University of Victoria moves exams online amid surge in COVID-19 cases

University of Victoria moves exams online amid surge in COVID-19 cases

Exams at the University of Victoria have been moved online.

The move comes amid an outbreak of more than 130 confirmed COVID-19 cases that are linked back to two off-campus parties that were held by business students and varsity athletes.

“We are continuing to work closely across the sector, and with public health officials to determine if we need to make any necessary adjustments,” the school said in a statement to CHEK News.

While exams have been moved online, classes are slated to resume in person on Jan. 10. However, the university says that could change given the growing uncertainty of the Omicron variant.
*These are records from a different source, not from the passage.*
(* ===== verification/Conflict.v ===== *)
(** * The multi-version store (src/internal/conflict/detector.go,
    src/internal/conflict/resolver.go, src/internal/conflict/antientropy.go,
    src/internal/process/kvstore.go)

    A key keeps a list of versions with vector clocks.  A write compares the
    context its author had read with every stored version; [Sync] absorbs the
    versions of another replica; [Resolve] picks one version. *)
From stdpp Require Import gmap strings list.
From S2P Require Import Prelude Events VClock.

(** ** Data *)

Definition MaxKeys : nat := N.to_nat 10000.
Definition MaxSiblingsPerKey : nat := 64.

Record ValueVersion := {
  Value : list Byte.byte;
  Clock : VectorClock;
  Author : string;
  Written : Z
}.

Record MVCCEntry := { Key : string; Versions : list ValueVersion }.

(** [type ConflictDetector struct]; the bus is optional. *)
Record ConflictDetector := { store : gmap string MVCCEntry; cdbus : option EventBus }.

Definition New (bus : option EventBus) : ConflictDetector := {| store := ∅; cdbus := bus |}.

Definition set_store (d : ConflictDetector) s : ConflictDetector := {| store := s; cdbus := cdbus d |}.

(** [type ConflictResolution int] and its constants; any other number takes
    the [default] branch like [ManualResolution]. *)
Inductive ConflictResolution :=
  LastWriterWins | FirstWriterWins | KeepAll | ManualResolution | MergeFunc.

#[export] Instance ConflictResolution_eq_dec : EqDecision ConflictResolution.
Proof. solve_decision. Defined.

(** [type SyncResultItem struct]. *)
Record SyncResultItem := { siKey : string; siMerged : bool; siConflict : bool }.

(** The result of a call that may panic. *)
Inductive go_result (A : Type) := Returns (a : A) | Panics.
Arguments Returns {A}. Arguments Panics {A}.

(** ** Resolver *)

(** The winner's loop of [Resolve]: [better v winner] replaces it. *)
Definition pick (better : ValueVersion → ValueVersion → bool) (first : ValueVersion)
    (rest : list ValueVersion) : ValueVersion :=
  foldl (λ winner v, if better v winner then v else winner) first rest.

Definition Resolve (versions : list ValueVersion) (strategy : ConflictResolution) :
    option ValueVersion :=
  match versions with
  | [] => None
  | [v] => Some v
  | first :: rest =>
      match strategy with
      | LastWriterWins => Some (pick (λ v w, Z.ltb (Written w) (Written v)) first rest)
      | FirstWriterWins => Some (pick (λ v w, Z.ltb (Written v) (Written w)) first rest)
      | KeepAll => Some first
      | _ => versions !! (length versions - 1)
      end
  end.

Definition resolver : Type := list ValueVersion → go_result (option ValueVersion).

Definition ResolveWithFunc (versions : list ValueVersion) (fn : resolver) :
    go_result (option ValueVersion) :=
  match versions with
  | [] => Returns None
  | _ => fn versions
  end.

Definition RegisterResolver (rs : gmap string resolver) (name : string) (fn : resolver) :
    gmap string resolver := <[name := fn]> rs.

Definition GetResolver (rs : gmap string resolver) (name : string) : option resolver := rs !! name.

(** The registry after [init]; ["keep_all"] indexes without a check. *)
Definition customResolvers : gmap string resolver :=
  let rs := RegisterResolver ∅ "lww" (λ vs, Returns (Resolve vs LastWriterWins)) in
  let rs := RegisterResolver rs "fww" (λ vs, Returns (Resolve vs FirstWriterWins)) in
  RegisterResolver rs "keep_all" (λ vs,
    match vs with v :: _ => Returns (Some v) | [] => Panics end).

(** ** Detector *)
Section detector.
Context `{MapRange}.

(** The body of the loop of [Write] over the existing versions. *)
Definition write_scan (ctxVC : VectorClock) (acc : list ValueVersion * VectorClock * bool)
    (existing : ValueVersion) : list ValueVersion * VectorClock * bool :=
  let '(survivors, mergeClock, hasConflict) := acc in
  match Compare ctxVC (Clock existing) with
  | HappenedBefore => (survivors ++ [existing], mergeClock, true)
  | HappenedAfter | Identical => (survivors, mergeClock, hasConflict)
  | Concurrent => (survivors ++ [existing], MergePassive mergeClock (Clock existing), true)
  end.

Definition trimOldest (versions : list ValueVersion) (n : nat) : list ValueVersion :=
  if (n =? 0) || (length versions <=? n) then versions else drop n versions.

(** The event [Write] publishes about a conflict. *)
Definition conflict_event (key : string) (now : Z) : Event :=
  {| evID := ""; evType := EvtConflict; evProcessID := ""; evTimestamp := now; evLocalSeq := 0;
     evGlobalSeq := 0; evLamportClock := None; evVectorClock := None; evMatrixClock := None;
     evMessage := None; evSnapshot := None;
     evConflict := Some {| cpKey := key; cpSiblings := ANil |}; evNarration := "" |}.
(** The one after it overtakes it, and the marker is active again. *)
Lemma armed_pair from to t x y :
  armed (from, to) t → length (buffer t (from, to)) + 2 ≤ ChannelBufferSize →
  let t' := (Send (Send t from to x).1 from to y).1 in
  armed (from, to) t' ∧ buffer t' (from, to) = buffer t (from, to) ++ [y; x].
Proof.
  intros Ha Hcap t'. subst t'. rewrite (armed_first from to t x Ha). cbn [fst].
  destruct Ha as (H1 & [q H2] & H3 & H4 & H5).
  assert (buffer t (from, to) = q) as Hb by (unfold buffer; by rewrite H2). rewrite Hb in *.
  unfold Send. cbv zeta. cbn [closed channels partitionGroups dropNext reorderBuf set_faults delays].
  rewrite H1, H2, H4, lookup_insert_eq. cbn [length Nat.eqb negb andb mjoin option_join].
  rewrite sendToChannel_room; [|done|unfold buffer; cbn; rewrite H2; simpl; lia].
  rewrite sendToChannel_room; [|done|].
  2: { rewrite buffer_insert, decide_True by done. unfold buffer. cbn. rewrite H2, length_app. simpl. lia. }
  cbn [fst]. rewrite !buffer_insert, !decide_True by done. split.
  - split_and!; cbn; [done|by rewrite lookup_insert_eq|done|done|by rewrite lookup_insert_eq].
  - unfold buffer. cbn. by rewrite H2, <- (assoc_L (++)).
Qed.

Lemma armed_pairs from to pairs t :
  armed (from, to) t → length (buffer t (from, to)) + 2 * length pairs ≤ ChannelBufferSize →
  let t' := foldl (λ t ab, (Send (Send t from to ab.1).1 from to ab.2).1) t pairs in
  armed (from, to) t' ∧
  buffer t' (from, to) = buffer t (from, to) ++ concat ((λ ab, [ab.2; ab.1]) <$> pairs).
Proof.
  revert t. induction pairs as [|[x y] pairs IH]; intros t Ha Hcap; cbn zeta.
  { simpl. by rewrite app_nil_r. }
  cbn [length] in Hcap. cbn [foldl fst snd fmap list_fmap concat].
  destruct (armed_pair from to t x y Ha) as [Ha' Hb]; [lia|].
  destruct (IH _ Ha') as [Ha'' Hb'].
  { rewrite Hb, length_app. simpl. lia. }
  split; [done|]. by rewrite Hb', Hb, <- (assoc_L (++)).
Qed.

(** ** Properties *)


Definition test_message (id : string) : Message :=
  {| HoldBack.ID := id; From := "A"; To := "B"; Data := ANil; SentVC := ∅; SentMatrix := ∅;
     SentLC := 0; SentAt := 0; IsMarker := false; SnapshotID := "" |}.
“As we’ve done throughout the pandemic, we’re all ready to respond to changing situations when we need to,” the statement reads.

At least 15 of the confirmed 137 COVID-19 cases linked to the UVic outbreak are the Omicron variant and the school says there has not been any on-campus transmission of the virus.

“We have taken a number of steps to create a safe learning environment for students and know the measures we have in place are working. Even when it comes to this cluster of cases, it appears none of the transmission occurred on-campus,” UVic said.

Although the University of Victoria has moved its exams online, not every other school has. The University of British Columbia has continued to hold in-person exams, which has caused concern among many in the school and wider community.

One UBC student said on social media that their exam last week was in-person and that there are roughly 450 students inside a single room and that the desks were about 2 feet apart.

The university’s Alma Mater Society issued a public letter to administration saying students have come forward expressing concerns about the lack of distancing in exam halls that hold hundreds of students, as well as symptomatic students attending these exams.

Eshana Bhangu, the society’s vice president of academic and university affairs, said an “overwhelming” number of students have reached out to share their concerns.

She said the society has heard of little social distancing, people testing positive and attending exams as well as students being forced to sit on the floor and write their exams due to a lack of space.

“I’m looking for the university to demonstrate some leadership,” Bhangu said in an interview with The Canadian Press.

Dr. Bonnie Henry, B.C.’s provincial health officer, announced new restrictions to come in to effect on Monday over fears of the Omicron variant overwhelming hospitals.

They include a 50-per-cent capacity limit on venues that hold more than 1,000 people, a ban on youth and adult sports tournaments over the winter holiday period, and the cancellation of all New Year’s Eve parties.